Color Doppler ultrasonography and blood gas analysis by aspirating blood from the penis are also helpful in determining the type of priapism.

Priapism treatment:

Treatment differs according to the types of priapism.

1)Ischemic priapism:

There is no evidence for the benefit of methods such as ice application, exercise, cold shower, ejaculation in treatment.

In ischemic priapism lasting longer than four hours, the first-line treatment should be aspiration of blood from the corpus cavernosum with a 16-18 G butterfly needle. Aspiration (with or without irrigation) should be done until the pain is relieved, the penis is softened and clean, light red blood comes out. Success is achieved in 30% of cases. As a result of the aspiration process applied with or without irrigation; The next step in low-flow priapism patients whose erection continues is the administration of a drug (phenylephrine, norepinephrine (adrenaline)) that contracts the smooth muscle of the penis, which will end the erection, into the penis through the aspirated butterfly needle. With this treatment, 80% of the penis is softened.

The treatment to be applied in low-flow priapism that continues despite intracavernosal injection therapy is shunt (bridging) surgeries to be performed under general or regional anesthesia.

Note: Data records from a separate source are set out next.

(* ===== verification/HttpSurface.v ===== *)
(** * The surface of the portal

    What holds of every request, whatever the services answer, for all the handlers
    [argus_http_server_start] registers: those of [argus_http_server.c] and, after them,
    those of [argus_security_http.c]. *)

From S2P Require Import Prelude StateMgr CmdParser Authority Authorization MqttDecode SecurityRecords SecurityStore MachineDirectory Sessions AuthService AuditLog MachineAuth MachineAdmin UserAdmin ConfigStore NetLink ServicePolicy FactoryReset BrowserCommand HttpAccess HttpRoutes JsonBody Storage HttpCalls SecurityHttp BrowserEndpoint HttpServer.

(** ** What the history records *)

(** The cases of a call in the history. *)
Ltac noted :=
  match goal with e : http_call _ |- _ => destruct e end;
  try (match goal with op : machine_call _ |- _ => destruct op end);
  cbn [note_call note_machine]; unfold changed; repeat case_match;
  match goal with h : history |- _ => destruct h; cbn end.

Section History.
Variable r : argus_http_route_inventory_entry_t.

Lemma so_far_app h t1 t2 : foldl note h (t1 ++ t2) = foldl note (foldl note h t1) t2.
Proof. apply foldl_app. Qed.

Lemma all_allowed_app h t1 t2 : all_allowed r h (t1 ++ t2) <-> all_allowed r h t1 /\ all_allowed r (foldl note h t1) t2.
Proof. revert h. induction t1 as [|v t1 IH]; intros h; [by cbn; split; [|intros []]|]. cbn [app all_allowed foldl]. rewrite IH. tauto. Qed.

(** A call changes the gate only by passing it. *)
Lemma gate_noted X (e : http_call X) x h ctx m : h_gate (note_call e x h) = Some (ctx, m) ->
  h_gate h = Some (ctx, m) \/ exists required, Answered e x = Answered (Require required m) (ARGUS_HTTP_ACCESS_OK, ctx).
Proof.
  noted; try (by left). intros Hg. injection Hg as Hc Hm. right. destruct x as [result ctx']. cbn in *. subst. by eexists.
Qed.

Lemma gate_event t : forall h ctx m, h_gate (foldl note h t) = Some (ctx, m) ->
  h_gate h = Some (ctx, m) \/ exists required, Answered (Require required m) (ARGUS_HTTP_ACCESS_OK, ctx) ∈ t.
Proof.
  induction t as [|[X e x] t IH]; intros h ctx m Hg; [by left|]. destruct (IH _ _ _ Hg) as [H|(required & H)].
  - destruct (gate_noted X e x h ctx m H) as [H'|(required & ->)]; [by left|]. right. exists required. apply list_elem_of_here.
  - right. exists required. by apply list_elem_of_further.
Qed.

(** The gate passed stays the one passed. *)
Lemma gate_kept X (e : http_call X) x h g : allowed r e h -> h_gate h = Some g -> h_gate (note_call e x h) = Some g.
Proof. intros [_ _ _ Hp _ _] Hg. noted; cbn in Hg, Hp; congruence. Qed.

Lemma gate_stays t : forall h g, all_allowed r h t -> h_gate h = Some g -> h_gate (foldl note h t) = Some g.
Proof.
  induction t as [|[X e x] t IH]; intros h g Ha Hg; [done|]. destruct Ha as [Ha Ht]. eapply IH; [exact Ht|]. by apply gate_kept.
Qed.

Lemma recent_noted X (e : http_call X) x h : h_reauthenticated (note_call e x h) = true ->
  h_reauthenticated h = true \/ exists index, Answered e x = Answered (RecentlyReauthenticated index) true.
Proof. noted; try (by left). intros ->. right. by eexists. Qed.

(** The session that was asked about is the one the gate admitted. *)
Lemma recent_event t : forall h ctx m, all_allowed r h t -> h_gate (foldl note h t) = Some (ctx, m) ->
  h_reauthenticated (foldl note h t) = true ->
  h_reauthenticated h = true \/ Answered (RecentlyReauthenticated (hc_session_index ctx)) true ∈ t.
Proof.
  induction t as [|[X e x] t IH]; intros h ctx m Ha Hg Hr; [by left|]. destruct Ha as [Ha Ht].
  destruct (IH _ _ _ Ht Hg Hr) as [H|H]; [|right; by apply list_elem_of_further].
  destruct (recent_noted X e x h H) as [H'|(index & He)]; [by left|]. right.
  assert (Hindex : exists ctx' m', h_gate h = Some (ctx', m') /\ index = hc_session_index ctx').
  { assert (Hp : forall v, v = Answered (RecentlyReauthenticated index) true -> proven (an_call v) h ->
        exists ctx' m', h_gate h = Some (ctx', m') /\ index = hc_session_index ctx') by (by intros v ->).
    by apply (Hp _ He), (al_proven _ _ _ Ha). }
  destruct Hindex as (ctx' & m' & Hg' & ->). rewrite He. cbn [foldl] in Hg.
  assert (Hs : h_gate (foldl note (note h (Answered e x)) t) = Some (ctx', m')) by (eapply gate_stays; [exact Ht|]; by apply gate_kept).
  rewrite Hs in Hg. injection Hg as -> ->. apply list_elem_of_here.
Qed.

(** ** Records *)

(** The call that opened the record [m]. *)
Definition opens (m : option argus_security_audit_mutation_t) (v : http_event) : Prop :=
  (match an_call v in http_call X return X -> Prop with
   | AuditBegin _ _ _ _ _ _ _ => fun x => x = (ESP_OK, m)
   | _ => fun _ => False
   end) (an_answer v).

(** A call that is not part of a record, nor the response. *)
Definition plain (v : http_event) : Prop :=
  match an_call v with
  | AuditBegin _ _ _ _ _ _ _ | AuditFinish _ _ | Send _ => False
  | e => audited e = false
  end.

(** Whether the change of an audited call was made. *)
Definition succeeded (v : http_event) : bool :=
  (match an_call v in http_call X return X -> bool with
   | Admin _ _ => is_ok
   | Machine _ op =>
       match op in machine_call X return X -> bool with
       | MachineEnroll _ | MachineRotate _ => fun x => is_ok x.1
       | MachineSetPermissions _ _ => fun x => is_ok x.1
       | MachineSetEnabled _ _ | MachineRevoke _ | MachineDelete _ => is_ok
       end
   | RevokePrincipal _ => fun x => x
   | ReplaceApSecret _ _ | SetRecoveryState _ | SetConsoleVerifier _ _ => is_ok
   | _ => fun _ => false
   end) (an_answer v).

Lemma open_noted X (e : http_call X) x h m : h_audit (note_call e x h) = Some (m, None) -> allowed r e h ->
  (h_audit h = Some (m, None) /\ plain (Answered e x)) \/ opens m (Answered e x).
Proof.
  intros Ho [_ Hrec _ _ _ _]. revert Ho Hrec.
  noted; intros Ho Hrec; cbn in Hrec; try discriminate; try (left; split; [exact Ho|reflexivity]);
    try (destruct h_audit as [[]|]; discriminate); try (destruct Hrec; congruence); try congruence.
  right. destruct x as [err o]. cbn in *. apply is_ok_true in H as ->. by injection Ho as ->.
Qed.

Early penile prosthesis implantation (happiness stick) is another treatment option in cases of priapism that is unsuccessful in surgical shunt treatment and/or that lasts longer (48-72 hours).

2)Non-ischemic priapism:

High-flow priapism does not require emergency treatment and may resolve spontaneously. Therefore, the risks and complications of the treatment process should be explained to the patient. During this period, ice or compresses (especially in children) can be applied to the anatomical area exposed to trauma. In high-flow priapisms that do not terminate spontaneously, the treatment is radiological closure of the vessel (embolization). It is appropriate to follow the patient for 1-2 weeks after embolization. Clinical examination and Doppler US are important in the evaluation. Re-embolization may be required in some patients (7-27%). While 80% of patients recover completely after embolization, sexual function may also be adversely affected.

Surgical procedure in priapism

Priapism is a disease that needs urgent treatment in the hospital. Aspiration and injection procedures are performed under local anesthesia, while shunt surgery or prosthetic surgery is performed under regional or general anesthesia.

In low-flow priapisms, it is sufficient to terminate the erection with aspiration, injection therapy and to follow up for at least 30 minutes. However, a hospital stay of at least 24 hours is required after shunt operations.